May is National Cystic Fibrosis Awareness Month
May is National Cystic Fibrosis Awareness Month. This dedication to the awareness of Cystic Fibrosis has been recognized since the mid-1990s, and helps bring awareness to a serious genetic disease and raise money for research toward a cure.
is a genetic disease most commonly recognized for affecting the lungs, but it affects many other parts of the body as well, specifically the pancreas and the reproductive system in men. The disease causes mutations in the body which prevent an essential protein to stop functioning, resulting in thick, sticky mucus attaching to organ membranes. In the lungs, this mucus clogs the airways and causes bacteria and other germs to become trapped, leading to severe respiratory distress, inflammation, ad infections. People with cystic fibrosis are at a high risk for all kinds of infections, particularly respiratory infections, due to a weakened immune system, and must be especially cautious to avoid germs at all costs, making everyday life riskier and more difficult for them. In the pancreas, the mucus buildup blocks the release of enzymes that assist with absorption of nutrients that are essential for growth and survival. The disease can harm the liver in a similar way, causing reduced liver function or even liver failure.

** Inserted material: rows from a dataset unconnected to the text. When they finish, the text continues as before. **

Definition enc_onNetworkNack (handler : EncryptorHandler) : EncOp unit :=
  match handler with
  | FetchKek i nTriesLeft =>
      _ ← km_modify i (km_kekPending 0);
      if nTriesLeft >? 1 then perform (EncCallLater RETRY_DELAY_AFTER_NACK (LaterFetchKek i (nTriesLeft - 1)))
      else _ ← kek_onError i KekRetrievalFailure; perform (EncCallLater RETRY_DELAY_KEK_RETRIEVAL (LaterRetryKek i))
  | CheckLatest i => latest_lost i
  | FetchGck i _ _ =>
      km_modify i (fun m => km_gckInProgress false (km_responding false (km_gckPending 0 m)))
  end.

Definition enc_later (later : EncryptorLater) : EncOp unit :=
  match later with
  | LaterRetryKek i => retryFetchingKek i
  | LaterFetchKek i nTriesLeft => fetchKekAndPublishCkData i nTriesLeft
  end.

(** ** The object *)

Definition initial_bits : result exn (list Z) :=
  if encryptorAlgorithmType_ =? ndn_EncryptAlgorithmType_ChaCha20Poly1305 then Ok (replicate (Z.to_nat ndn_CHACHA20_KEY_LENGTH) 0)
  else if encryptorAlgorithmType_ =? ndn_EncryptAlgorithmType_AesCbc then Ok (replicate (Z.to_nat AES_KEY_SIZE) 0)
  else Err (RuntimeError "EncryptorV2: Unsupported encryption algorithm type").

Definition null_signingInfo : SigningInfo := SigningInfo_new SIGNER_TYPE_NULL [].
(* ===== verification/GckSpec.v ===== *)
(** * Group content keys, from the access manager to the members

    The encryptor and the decryptor of two members that get packets of the access manager with the same group content key:
    what is encrypted with it arrives. *)

From stdpp Require Import base list numbers option strings.
From Stdlib Require Import ZArith Lia.
From S2P Require Import Prelude Order Actions Encoder Decoder Blocks Name NameUri TlvName ChangeCounter ValidityPeriod Data TlvData TlvControl.
From S2P Require Import Interest WireFormat Publisher Certificates NameMap Pib PibSpec KeyChain KeyChainSpec Signing Encryption Encryptor AccessManager EncryptionSpec Decryptor.
Open Scope Z_scope.

Section Gck.
Context `{Crypto} `{PrivateKeys} `{EvpLaws}.
Context (face_call : nat -> Name -> result exn Z).
(** The face gives an id or throws an exception, and there are always random bytes. *)
Context (face_throws : forall n name e, face_call n name = Err e -> is_exception e = true).
Context (random_total : forall n size, 0 <= size -> exists bytes, generateRandomBytes n size = Ok bytes).

(** ** What is encrypted *)

(** A content that was encrypted with the key with a name. *)
Record sealed (name : Name) (bits plain ad : list Z) (c : EncryptedContent) : Prop := {
  sealed_locator : exists keyData, keyLocator_ c = (mkKeyLocatorFields KEYNAME keyData, name);
  sealed_algorithm : algorithmType_ c = ndn_EncryptAlgorithmType_ChaCha20Poly1305 \/ algorithmType_ c = ndn_EncryptAlgorithmType_AesCbc;
  sealed_payload : exists iv payload, initialVector_ c = Some iv /\ payload_ c = Some payload /\ payload <> [] /\ iv <> [] /\
    (if algorithmType_ c =? ndn_EncryptAlgorithmType_ChaCha20Poly1305
     then ndn_ChaCha20Algorithm_decryptPoly1305 bits iv payload ad else ndn_AesAlgorithm_decrypt256Cbc bits iv payload) = Ok plain
}.

Definition known_algorithm (algorithm : Z) : Prop :=
  algorithm = ndn_EncryptAlgorithmType_ChaCha20Poly1305 \/ algorithm = ndn_EncryptAlgorithmType_AesCbc.

(** The key pair of a member opens a packet of the access manager. *)
Definition member_opens (k : PibKey) (kc : KeyChain) (data : DataValue) (bits : list Z) : Prop :=
  exists p' name content t',
    PibKey_getName k (kc_pib_ kc) = (p', [], Ok name) /\ wireDecodeV2 (blob_bytes (data_content data)) = Ok content /\
    tpm_decrypt (blob_bytes (payload_ content)) name (kc_tpm_ kc) = (t', [], Ok (Some bits)).

(** ** The encryptor *)

Section Encrypts.
Context (k : PibKey) (algorithm : Z).
(** The application that only listens. *)
Abbreviation listens := (fun _ _ => mret tt).
Abbreviation encrypting now plain ad := (encrypt_now face_call (Some k) algorithm now plain ad).

Definition successes (calls : list EncryptorCall) : list (OnEncryptSuccess * EncryptedContent) :=
  omap (fun call => match call with EncSuccess onSuccess content => Some (onSuccess, content) | _ => None end) calls.

Lemma successes_app l l' : successes (l ++ l') = successes l ++ successes l'.
Proof. apply omap_app. Qed.

Definition has_gck (name : Name) (bits : list Z) (e : Encryptor) : Prop :=
  exists m, keyManagers_ e = [m] /\ ckName_ m = name /\ ckBits_ m = bits.

(** Nothing is answered, and the requests and the keys are kept. *)
Definition same_work (e e' : Encryptor) (calls : list EncryptorCall) : Prop :=
  pendingEncrypts_ e' = pendingEncrypts_ e /\ contentKeys_ e' = contentKeys_ e /\ successes calls = [].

Since cystic fibrosis is a genetic disease, it is never known for certain whether parents who carry the gene mutations will have a child with Cystic Fibrosis. Genetic testing can help determine whether parents are a carrier, but since there are many variations of the genetic mutation, common testing mechanisms may not identify the particular mutation an individual has. Testing to determine if an individual actually has Cystic Fibrosis is a multi-step process, and can take some time to confirm the diagnosis. Because of difficulties with testing, and the inability to know whether a child will be born with Cystic Fibrosis simply due to the parents’ carrier status, developing effective treatments, and ultimately a cure, is a primary and essential goal for the disease.

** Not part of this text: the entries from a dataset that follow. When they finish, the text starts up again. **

(* ===== verification/ValidatorConfig.v ===== *)
(** * Rules of a validator configuration

    [ConfigRule] with its filters and checkers (src/security/v2/validator-config), made from a configuration
    tree. The matchers of regular expressions keep their
    captures, so matching a rule gives the rule back. *)

From stdpp Require Import base list numbers option strings sets.
From Stdlib Require Import ZArith Lia.
From S2P Require Import Prelude Actions Encoder Name NameUri BoostInfo Regex RegexSyntax Certificates.
Open Scope Z_scope.

Definition config_error {A} (what : string) : result exn A := Err (Exception "ValidatorConfigError" what).

(** [equalsIgnoreCase], with [tolower] of the C locale. *)
Definition tolower (c : Z) : Z := if (65 <=? c) && (c <=? 90) then c + 32 else c.
Definition equalsIgnoreCase (s1 s2 : list Z) : bool :=
  (zlen s1 =? zlen s2) && bool_decide (map tolower s1 = map tolower s2).

(** ** Relations of names *)

Inductive Relation := EQUAL | IS_PREFIX_OF | IS_STRICT_PREFIX_OF.

#[export] Instance Relation_eq_dec : EqDecision Relation.
Proof. solve_decision. Defined.

Definition checkNameRelation (relation : Relation) (name1 name2 : Name) : bool :=
  match relation with
  | EQUAL => name_equals name1 name2
  | IS_PREFIX_OF => name_match name1 name2
  | IS_STRICT_PREFIX_OF => name_match name1 name2 && (zlen name1 <? zlen name2)
  end.

Definition getNameRelationFromString (relationString : list Z) : result exn Relation :=
  if equalsIgnoreCase relationString (chars "equal") then Ok EQUAL
  else if equalsIgnoreCase relationString (chars "is-prefix-of") then Ok IS_PREFIX_OF
  else if equalsIgnoreCase relationString (chars "is-strict-prefix-of") then Ok IS_STRICT_PREFIX_OF
  else config_error "Unsupported relation".

Section Config.
Context `{RegexLib}.

(** ** Filters *)

Inductive ConfigFilter :=
| ConfigRelationNameFilter (name_ : Name) (relation_ : Relation)
| ConfigRegexNameFilter (regex_ : TopMatcher).

Definition matchName (filter : ConfigFilter) (packetName : Name) : ConfigFilter * result exn bool :=
  match filter with
  | ConfigRelationNameFilter name relation => (filter, Ok (checkNameRelation relation name packetName))
  | ConfigRegexNameFilter regex =>
      let '(regex, r) := top_match regex packetName in (ConfigRegexNameFilter regex, r)
  end.

Definition signedInterestMinSize : Z := 2.

Definition filter_match (filter : ConfigFilter) (isForInterest : bool) (packetName : Name) :
    ConfigFilter * result exn bool :=
  if isForInterest then
    if zlen packetName <? signedInterestMinSize then (filter, Ok false)
    else matchName filter (getPrefix packetName (- signedInterestMinSize))
  else matchName filter packetName.

Definition require {A} (o : option A) (what : string) : result exn A :=
  match o with Some a => Ok a | None => config_error what end.

(** [try ... catch] around the constructors of regular expressions; undefined behaviour is not caught. *)
Definition config_try {A} (m : result exn A) (what : string) : result exn A :=
  match m with
  | Err (Failed f) => Err (Failed f)
  | Err _ => config_error what
  | Ok a => Ok a
  end.

Definition createNameFilter (configSection : BoostInfoTree) : result exn ConfigFilter :=
  match getFirstValue (chars "name") configSection with
  | Some nameUri =>
      name ← name_set nameUri;
      relationValue ← require (getFirstValue (chars "relation") configSection) "Expected <filter.relation>";
      relation ← getNameRelationFromString relationValue;
      mret (ConfigRelationNameFilter name relation)
  | None =>
      match getFirstValue (chars "regex") configSection with
      | Some regexString =>
          config_try (regex ← TopMatcher_new regexString []; mret (ConfigRegexNameFilter regex)) "Wrong filter.regex"
      | None => config_error "Wrong filter(name) properties"
      end
  end.

Definition ConfigFilter_create (configSection : BoostInfoTree) : result exn ConfigFilter :=
  filterType ← require (getFirstValue (chars "type") configSection) "Expected <filter.type>";
  if equalsIgnoreCase filterType (chars "name") then createNameFilter configSection
  else config_error "Unsupported filter.type".

(** ** Checkers *)

Inductive ConfigChecker :=
| ConfigNameRelationChecker (name_ : Name) (relation_ : Relation)
| ConfigRegexChecker (regex_ : TopMatcher)
| ConfigHyperRelationChecker (packetNameRegex_ : TopMatcher) (packetNameExpansion_ : list Z)
    (keyNameRegex_ : TopMatcher) (keyNameExpansion_ : list Z) (hyperRelation_ : Relation).

(** What [check] returns: true; false after it called [fail] of the state with a policy error; or false
    without that. *)
Inductive CheckResult := Passed | PolicyFailed | Rejected.

Definition pass (b : bool) : CheckResult := if b then Passed else PolicyFailed.

Definition checkNames (checker : ConfigChecker) (packetName keyLocatorName : Name) :
    ConfigChecker * result exn CheckResult :=
  match checker with
  | ConfigNameRelationChecker name relation =>
      (checker,
       if bool_decide (relation = IS_PREFIX_OF) && (zlen name =? 0) then Ok Passed
       else identity ← extractIdentityFromKeyName keyLocatorName;
            mret (pass (checkNameRelation relation name identity)))
  | ConfigRegexChecker regex =>
      let '(regex, r) := top_match regex keyLocatorName in
      (ConfigRegexChecker regex, b ← r; mret (pass b))
  | ConfigHyperRelationChecker packetRegex packetExpansion keyRegex keyExpansion relation =>
      let '(packetRegex, r) := top_match packetRegex packetName in
      match r with
      | Err e => (ConfigHyperRelationChecker packetRegex packetExpansion keyRegex keyExpansion relation, Err e)
      | Ok false =>
          (ConfigHyperRelationChecker packetRegex packetExpansion keyRegex keyExpansion relation, Ok PolicyFailed)
      | Ok true =>
          let '(keyRegex, r) := top_match keyRegex keyLocatorName in
          (ConfigHyperRelationChecker packetRegex packetExpansion keyRegex keyExpansion relation,
           b ← r;
           if negb b then mret PolicyFailed
           else
             keyNameMatchExpansion ← expand keyRegex keyExpansion;
             packetNameMatchExpansion ← expand packetRegex packetExpansion;
             mret (pass (checkNameRelation relation keyNameMatchExpansion packetNameMatchExpansion)))
      end
  end.

Definition checker_check (checker : ConfigChecker) (isForInterest : bool) (packetName keyLocatorName : Name) :
    ConfigChecker * result exn CheckResult :=
  if isForInterest then
    if zlen packetName <? signedInterestMinSize then (checker, Ok Rejected)
    else checkNames checker (getPrefix packetName (- signedInterestMinSize)) keyLocatorName
  else checkNames checker packetName keyLocatorName.

Definition ConfigHyperRelationChecker_new (packetNameRegexString packetNameExpansion keyNameRegexString
    keyNameExpansion : list Z) (hyperRelation : Relation) : result exn ConfigChecker :=
  packetNameRegex ← TopMatcher_new packetNameRegexString [];
  keyNameRegex ← TopMatcher_new keyNameRegexString [];
  mret (ConfigHyperRelationChecker packetNameRegex packetNameExpansion keyNameRegex keyNameExpansion hyperRelation).

Definition createHierarchicalChecker : result exn ConfigChecker :=
  ConfigHyperRelationChecker_new (chars "^(<>*)$") (chars "\1") (chars "^(<>*)<KEY><>$") (chars "\1") IS_PREFIX_OF.

Definition createHyperRelationChecker (hyperRelation : BoostInfoTree) : result exn ConfigChecker :=
  let value key := getFirstValue (chars key) hyperRelation in
  keyRegex ← require (value "k-regex") "Expected <checker.key-locator.hyper-relation.k-regex>";
  keyExpansion ← require (value "k-expand") "Expected <checker.key-locator.hyper-relation.k-expand";
  hyperRelationString ← require (value "h-relation") "Expected <checker.key-locator.hyper-relation.h-relation>";
  packetNameRegex ← require (value "p-regex") "Expected <checker.key-locator.hyper-relation.p-regex>";
  packetNameExpansion ← require (value "p-expand") "Expected <checker.key-locator.hyper-relation.p-expand>";
  relation ← getNameRelationFromString hyperRelationString;
  config_try (ConfigHyperRelationChecker_new packetNameRegex packetNameExpansion keyRegex keyExpansion relation)
    "Invalid regex for key-locator.hyper-relation".

Definition createKeyLocatorNameChecker (configSection : BoostInfoTree) : result exn ConfigChecker :=
  match getFirstValue (chars "name") configSection with
  | Some nameUri =>
      name ← name_set nameUri;
      relationValue ← require (getFirstValue (chars "relation") configSection)
                        "Expected <checker.key-locator.relation>";
      relation ← getNameRelationFromString relationValue;
      mret (ConfigNameRelationChecker name relation)
  | None =>
      match getFirstValue (chars "regex") configSection with
      | Some regexString =>
          config_try (regex ← TopMatcher_new regexString []; mret (ConfigRegexChecker regex))
            "Invalid checker.key-locator.regex"
      | None =>
          match get_subtrees (chars "hyper-relation") configSection with
          | [hyperRelation] => createHyperRelationChecker hyperRelation
          | _ => config_error "Unsupported checker.key-locator"
          end
      end
  end.

Definition createKeyLocatorChecker (configSection : BoostInfoTree) : result exn ConfigChecker :=
  keyLocatorType ← require (getFirstValue (chars "type") configSection) "Expected <checker.key-locator.type>";
  if equalsIgnoreCase keyLocatorType (chars "name") then createKeyLocatorNameChecker configSection
  else config_error "Unsupported checker.key-locator.type".

Definition createCustomizedChecker (configSection : BoostInfoTree) : result exn ConfigChecker :=
  match get_subtrees (chars "key-locator") configSection with
  | [keyLocatorSection] => createKeyLocatorChecker keyLocatorSection
  | _ => config_error "Expected one <checker.key-locator>"
  end.

Definition ConfigChecker_create (configSection : BoostInfoTree) : result exn ConfigChecker :=
  checkerType ← require (getFirstValue (chars "type") configSection) "Expected <checker.type>";
  if equalsIgnoreCase checkerType (chars "customized") then createCustomizedChecker configSection
  else if equalsIgnoreCase checkerType (chars "hierarchical") then createHierarchicalChecker
  else config_error "Unsupported checker type".

(** ** Rules *)

Record ConfigRule := mkConfigRule {
  isForInterest_ : bool;
  filters_ : list ConfigFilter;
  checkers_ : list ConfigChecker
}.

Definition wrong_packet_type {A} : result exn A := config_error "Invalid packet type supplied".

(** The loop of [match]: up to the first filter that matches. *)
Fixpoint match_filters (filters : list ConfigFilter) (isForInterest : bool) (packetName : Name) :
    list ConfigFilter * result exn bool :=
  match filters with
  | [] => ([], Ok false)
  | filter :: filters =>
      let '(filter, r) := filter_match filter isForInterest packetName in
      match r with
      | Ok false =>
          let '(filters, r) := match_filters filters isForInterest packetName in (filter :: filters, r)
      | r => (filter :: filters, r)
      end
  end.

Definition rule_match (rule : ConfigRule) (isForInterest : bool) (packetName : Name) : ConfigRule * result exn bool :=
  if negb (eqb isForInterest (isForInterest_ rule)) then (rule, wrong_packet_type)
  else if zlen (filters_ rule) =? 0 then (rule, Ok true)
  else
    let '(filters, r) := match_filters (filters_ rule) isForInterest packetName in
    (mkConfigRule (isForInterest_ rule) filters (checkers_ rule), r).

(** The loop of [check]: up to the first checker that does not pass. *)
Fixpoint check_all (checkers : list ConfigChecker) (isForInterest : bool) (packetName keyLocatorName : Name)
    (hasPendingResult : bool) : list ConfigChecker * result exn CheckResult :=
  match checkers with
  | [] => ([], Ok (if hasPendingResult then Passed else Rejected))
  | checker :: checkers =>
      let '(checker, r) := checker_check checker isForInterest packetName keyLocatorName in
      match r with
      | Ok Passed =>
          let '(checkers, r) := check_all checkers isForInterest packetName keyLocatorName true in
          (checker :: checkers, r)
      | r => (checker :: checkers, r)
      end
  end.

Definition rule_check (rule : ConfigRule) (isForInterest : bool) (packetName keyLocatorName : Name) :
    ConfigRule * result exn CheckResult :=
  if negb (eqb isForInterest (isForInterest_ rule)) then (rule, wrong_packet_type)
  else
    let '(checkers, r) := check_all (checkers_ rule) isForInterest packetName keyLocatorName false in
    (mkConfigRule (isForInterest_ rule) (filters_ rule) checkers, r).

Fixpoint create_all {A} (create : BoostInfoTree -> result exn A) (sections : list BoostInfoTree) : result exn (list A) :=
  match sections with
  | [] => mret []
  | section :: sections => a ← create section; l ← create_all create sections; mret (a :: l)
  end.

Definition ConfigRule_create (configSection : BoostInfoTree) : result exn ConfigRule :=
  _ ← require (getFirstValue (chars "id") configSection) "Expecting <rule.id>";
  usage ← require (getFirstValue (chars "for") configSection) "Expecting <rule.for> in rule";
  isForInterest ← (if equalsIgnoreCase usage (chars "data") then Ok false
                   else if equalsIgnoreCase usage (chars "interest") then Ok true
                   else config_error "Unrecognized <rule.for>");
  filters ← create_all ConfigFilter_create (get_subtrees (chars "filter") configSection);
  checkers ← create_all ConfigChecker_create (get_subtrees (chars "checker") configSection);
  if zlen checkers =? 0 then config_error "No <rule.checker> is specified in rule"
  else mret (mkConfigRule isForInterest filters checkers).

(** The rules of a policy: the first one that matches the packet checks it. No matching rule is a policy
    error. *)
Fixpoint check_rules (rules : list ConfigRule) (isForInterest : bool) (packetName keyLocatorName : Name) :
    list ConfigRule * result exn CheckResult :=
  match rules with
  | [] => ([], Ok PolicyFailed)
  | rule :: rules =>
      let '(rule, r) := rule_match rule isForInterest packetName in
      match r with
      | Err e => (rule :: rules, Err e)
      | Ok true =>
          let '(rule, r) := rule_check rule isForInterest packetName keyLocatorName in (rule :: rules, r)
      | Ok false =>
          let '(rules, r) := check_rules rules isForInterest packetName keyLocatorName in (rule :: rules, r)
      end
  end.
End Config.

While the prognosis for individuals diagnosed with Cystic Fibrosis is much better than it was even a decade ago, there is still much work to be done. Treatments for the disease are intense and costly. Patients typically require breathing treatments daily, often multiple times per day, pancreatic enzyme support through daily medication regimens, regular medical monitoring and specialized plans, and other consistent therapies and treatments. Individuals with Cystic Fibrosis may also be candidates for organ transplants, particularly lung transplants. Finding new treatments and therapies, as well as ways to reduce the costs of available treatments and therapies, is necessary to help all people with Cystic Fibrosis to live longer and healthier lives, until a cure can be found
Bringing awareness to Cystic Fibrosis is important for a number of reasons. Since Cystic Fibrosis is a rare but devastating disease, many individuals with CF may feel like they are alone and that others cannot understand their condition or needs. Misconceptions remain about CF, including that it is contagious, which is not true. Constant coughing, wheezing and difficulty breathing, stunted growth, and needing to take pills and breathing treatments multiple times per day can cause others to assume the individual is contagious or very ill, leading them to avoid contact. This can be especially hard on children, who often have to miss school time and other activities to do breathing treatments or due to infections fostered by the disease, or who may have to avoid certain situations so as to stay safe from germs that would not seriously affect another child. Understanding the disease and what a person with Cystic Fibrosis goes through to manage their disease helps foster compassion, inclusivity, and creating safe environments for a person with CF to enjoy a more normal lifestyle.
Another important goal of bringing awareness to Cystic Fibrosis is to help raise money for research and development of new and improved treatments and therapies, as well as searching for a cure. Great Strides in a major annual fundraising event for the Cystic Fibrosis Foundation, and is a walk to raise money for the foundation and the work that it does. There are a number of ways that you can get involved in bringing awareness to this disease, supporting individuals with Cystic Fibrosis, and raising money. Visit https://www.cff.org/Get-Involved/
for more information on how you can support those with CF, get involved in fundraisers and events, and donate. You can also register as an organ donor. With increased knowledge, compassion, and awareness, we can all contribute to fighting this devastating disease, and help people with Cystic Fibrosis feel supported and included, and live the healthy and happy lives that they deserve.